The landmark trial that could determine who pays to rid America’s drinking water of PFAS

By Zoya Teirstein | Grist | June 2, 2023

Read the full article by Zoya Teirstein (Grist) 

"David Peters’s nightmare began on a Monday in the spring of 2016, just before the end of the work day. Peters was the assistant public works director for the city of Stuart, a community of 18,000 on southeast Florida’s tranquil Treasure Coast. One of his many duties was to help oversee the municipal drinking water supply, a responsibility he took seriously. That afternoon, Peters was told that an administrative aide for the U.S. representative from Stuart’s district had left a message with the city asking someone to call her back.

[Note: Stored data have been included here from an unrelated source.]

(** After an available payload that carries its containers, connections and
    summary, on the pull path as on the push path, the container list and the
    graph agree: there are as many items as nodes, and every container has an
    item and a node under its id, the item marked running exactly when the node
    has the success palette. *)
Theorem container_list_agrees_with_graph data cs es s st :
  containers data = Some cs -> connections data = Some es ->
  NoDup (conn_id <$> es) -> summary data = Some s ->
  available data = true -> cs <> ∅ ->
  forall ev, ev = EvPullResponse data \/ ev = EvWsMessage data ->
  exists l,
    containerList (step st ev) = Items l /\
    length l = size (allNodes (step st ev)) /\
    forall id c, cs !! id = Some c ->
      exists n,
        allNodes (step st ev) !! id = Some n /\
        item_of id c ∈ l /\
        (item_running (item_of id c) = true <-> node_color n = success_palette).
Proof.
  intros Hcs Hes Hnd Hs Hav Hne ev Hev.
  assert (Hstep : step st ev =
    fst ((updateVisualization data >>
          updateSummary (summary data) >>
          updateContainerList (containers data) >>
          hideNoDataOverlay)
           (set_noDataOverlay (negb (strict_ne_false (docker_available data)))
              (set_dockerAvailable (strict_ne_false (docker_available data)) st)))).
  { destruct Hev as [-> | ->]; unfold step, handle.
    - rewrite loadData_resume_guard, Hav. unfold try_catch.
      by rewrite (processing_complete _ _ _ _ _ Hcs Hes Hnd Hs).
    - by rewrite ws_onmessage_guard, Hav. }
  rewrite Hstep, (processing_complete _ _ _ _ _ Hcs Hes Hnd Hs).
  rewrite (updateVisualization_closed_form _ _ _ _ Hcs Hes). unfold reconcile.
  rewrite (ds_add_edges _ Hnd). cbn [fst]. rewrite decide_False by done.
  eexists. split; [done|]. split.
  - cbn. by rewrite length_fmap, length_map_to_list, nodes_of_size.
  - intros id c Hc. exists (node_of id c). cbn. rewrite nodes_of_lookup, Hc.
    split; [done|]. split.
    + apply items_of_mapping. by exists id, c.
    + unfold item_of, node_of; simpl.
      destruct (c_status c =? "running")%string; [done|]. split; discriminate.
Qed.

Lemma container_list_agrees_with_graph_witness :
  exists l,
    containerList (step initial (EvWsMessage ex_snapshot)) = Items l /\
    length l = size (allNodes (step initial (EvWsMessage ex_snapshot))) /\
    forall id c, ex_containers !! id = Some c ->
      exists n,
        allNodes (step initial (EvWsMessage ex_snapshot)) !! id = Some n /\
        item_of id c ∈ l /\
        (item_running (item_of id c) = true <-> node_color n = success_palette).
Proof.
  apply (container_list_agrees_with_graph ex_snapshot ex_containers [ex_link]
           ex_summary initial).
  - reflexivity.
  - reflexivity.
  - refine (bool_decide_unpack _ _). vm_compute. exact I.
  - reflexivity.
  - reflexivity.
  - refine (bool_decide_unpack _ _). vm_compute. exact I.
  - right. reflexivity.
Defined.

Lemma step_pull_complete data cs es s st :
  containers data = Some cs -> connections data = Some es ->
  NoDup (conn_id <$> es) -> summary data = Some s ->
  available data = true ->
  step st (EvPullResponse data) =
  fst ((updateVisualization data >>
        updateSummary (summary data) >>
        updateContainerList (containers data) >>
        hideNoDataOverlay)
         (set_noDataOverlay (negb (strict_ne_false (docker_available data)))
            (set_dockerAvailable (strict_ne_false (docker_available data)) st))).
Proof.
  intros Hcs Hes Hnd Hs Hav. unfold step, handle.
  rewrite loadData_resume_guard, Hav. unfold try_catch.
  by rewrite (processing_complete _ _ _ _ _ Hcs Hes Hnd Hs).
Qed.

Lemma step_push_available data st :
  available data = true ->
  step st (EvWsMessage data) =
  fst ((updateVisualization data >>
        updateSummary (summary data) >>
        updateContainerList (containers data) >>
        hideNoDataOverlay)
         (set_noDataOverlay (negb (strict_ne_false (docker_available data)))
            (set_dockerAvailable (strict_ne_false (docker_available data)) st))).
Proof. intros Hav. unfold step, handle. by rewrite ws_onmessage_guard, Hav. Qed.

Lemma keeps_after_visualization {X} (f : state -> X) data :
  (forall v st, f (set_statNumbers v st) = f st) ->
  (forall v st, f (set_containerList v st) = f st) ->
  (forall v st, f (set_noDataOverlay v st) = f st) ->
  keeps f (updateSummary (summary data) >>
           updateContainerList (containers data) >> hideNoDataOverlay).
Proof.
  intros Hstat Hlist Hover.
  apply keeps_bind; [|intros _; apply keeps_bind; [|intros _]].
  - intros st. destruct (summary data); [apply Hstat|done].
  - intros st. destruct (containers data) as [cs|]; [|done].
    rewrite updateContainerList_present. apply Hlist.
  - intros st. apply Hover.
Qed.

Lemma updateVisualization_keeps_views data st :
  let st' := fst (updateVisualization data st) in
  console st' = console st /\
  statNumbers st' = statNumbers st /\
  containerList st' = containerList st /\
  fits st' = fits st.
Proof.
  destruct (containers data) as [cs|] eqn:Hcs;
    [destruct (connections data) as [es|] eqn:Hes|].
  - rewrite (updateVisualization_closed_form _ _ _ _ Hcs Hes). unfold reconcile.
    by destruct (ds_add edge_id (edge_of <$> es) ∅) as [[eds added] r].
  - rewrite updateVisualization_missing by (by right). done.
  - rewrite updateVisualization_missing by (by left). done.
Qed.

(** On the pull path, for every payload that carries its containers,
    connections and summary, the overlay is shown afterwards exactly when the
    payload is not available, and an error is logged exactly then: the
    payload's error, or the default text when it has none. *)
Theorem pull_overlay_iff_unavailable data cs es s st :
  containers data = Some cs -> connections data = Some es ->
  NoDup (conn_id <$> es) -> summary data = Some s ->
  noDataOverlay (step st (EvPullResponse data)) = negb (available data) /\
  console (step st (EvPullResponse data)) =
    console st ++
      (if available data then []
       else [if truthy (error data) then error data else JStr "Docker недоступен"]).
Proof.
  intros Hcs Hes Hnd Hs. destruct (available data) eqn:Hav.
  - rewrite (step_pull_complete _ _ _ _ _ Hcs Hes Hnd Hs Hav).
    rewrite (processing_complete _ _ _ _ _ Hcs Hes Hnd Hs). cbn.
    split; [done|]. rewrite app_nil_r.
    apply (updateVisualization_keeps_views data
             (set_noDataOverlay _ (set_dockerAvailable _ st))).
  - unfold step, handle. rewrite loadData_resume_guard, Hav. done.
Qed.
(** X2. Every line [main] keeps from the input file is the trimmed text
    of a line of the file, is not empty, does not start with [#], and the
    lines come in the order of the file. *)
Theorem read_movies_keeps_titles :
  forall lines,
    (forall l, In l (read_movies lines) ->
       (exists raw, In raw lines /\ l = strip raw)
       /\ l <> EmptyString /\ starts_with_hash l = false /\ strip l = l)
    /\ sublist (read_movies lines) (map strip lines).
Proof.
  intros lines. split.
  - intros l Hin. unfold read_movies in Hin.
    apply List.filter_In in Hin as [Hin Hf].
    apply in_map_iff in Hin as (raw & <- & Hraw).
    apply andb_prop in Hf as [H1 H2].
    split; [eauto|]. split.
    + intros He. rewrite He in H1. discriminate.
    + split; [destruct (starts_with_hash _); [discriminate|reflexivity]|].
      apply strip_idempotent.
  - unfold read_movies. induction (map strip lines) as [|x xs IH]; simpl.
    + constructor.
    + destruct (negb _ && negb _); [apply sublist_skip|apply sublist_cons]; exact IH.
Qed.

Lemma read_movies_keeps_titles_witness :
  (exists raw, In raw alien_file /\ "Alien (1979)"%string = strip raw)
  /\ "Alien (1979)"%string <> EmptyString
  /\ starts_with_hash "Alien (1979)" = false
  /\ strip "Alien (1979)" = "Alien (1979)"%string.
Proof.
  apply (proj1 (read_movies_keeps_titles alien_file)). left. reflexivity.
Defined.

“Are you prepared for this?” the aide asked when Peters returned her call. The rest came very quickly. The state had identified a class of chemicals linked to cancer called per- and polyfluoroalkyl substances, also known as PFAS or “forever chemicals,” in Stuart’s drinking water supply. The chemicals were at dangerously high levels. 

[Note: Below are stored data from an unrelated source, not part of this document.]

(** * Campaign detection and attribution of the threat dashboard

    A shallow embedding of [server.py]: the [CampaignDetector] class
    (feature extraction, clustering, attribution, campaign registry), the
    bounded attack history and the [/api/campaigns] route, followed by the
    properties of the design document that can be settled on it.

    Conventions.
    - Python [float] values are modelled by exact rationals ([Q]); every
      constant of the source is a short decimal, so the comparisons of the
      source are decided exactly.
    - Python [int] values are [Z]; [len] of a list is [Z.of_nat (length _)].
    - A [dict] used as a registry is a [gmap]; a [dict] whose iteration
      order is observed is an association list in insertion order.
    - A raised exception is the constructor [Raise] of [Res]. *)

From Stdlib Require Import QArith Qround Qminmax ZArith String Ascii List Lia.
From Stdlib Require Import Decimal DecimalString DecimalN.
From stdpp Require Import gmap strings list sorting.

Local Open Scope string_scope.
Local Open Scope list_scope.

(** ** Python values *)

Inductive PyError : Type :=
  | ValueError      (* malformed argument, e.g. a bad ISO string *)
  | TypeError       (* naive and aware datetimes compared *)
  | IndexError      (* list index out of range *)
  | OutOfFuel.      (* the fuel of the clustering loop ran out *)

Inductive Res (A : Type) : Type :=
  | Ok (a : A)
  | Raise (e : PyError).
Arguments Ok {A} a.
Arguments Raise {A} e.

#[global] Instance Res_ret : MRet Res := fun A a => Ok a.
#[global] Instance Res_bind : MBind Res := fun A B k r =>
  match r with
  | Ok a => k a
  | Raise e => Raise e
  end.

Definition len {A : Type} (l : list A) : Z := Z.of_nat (length l).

Peters, who had never even heard of PFAS before, emailed Florida’s Department of Environmental Protection for more information. The department explained that in 2012, the federal Environmental Protection Agency had added, for the first time, two types of PFAS — pronounced PEA’-fass — to its list of “unregulated contaminants” that public water systems must test for. Stuart had run tests in 2014 and 2015 and found both chemicals, PFOS and PFOA, in its water supply. But the city and the state environmental agency hadn’t thought much of it, since the contamination, at a combined 200 parts per trillion, or ppt, was not thought to be at a level that was harmful to human health."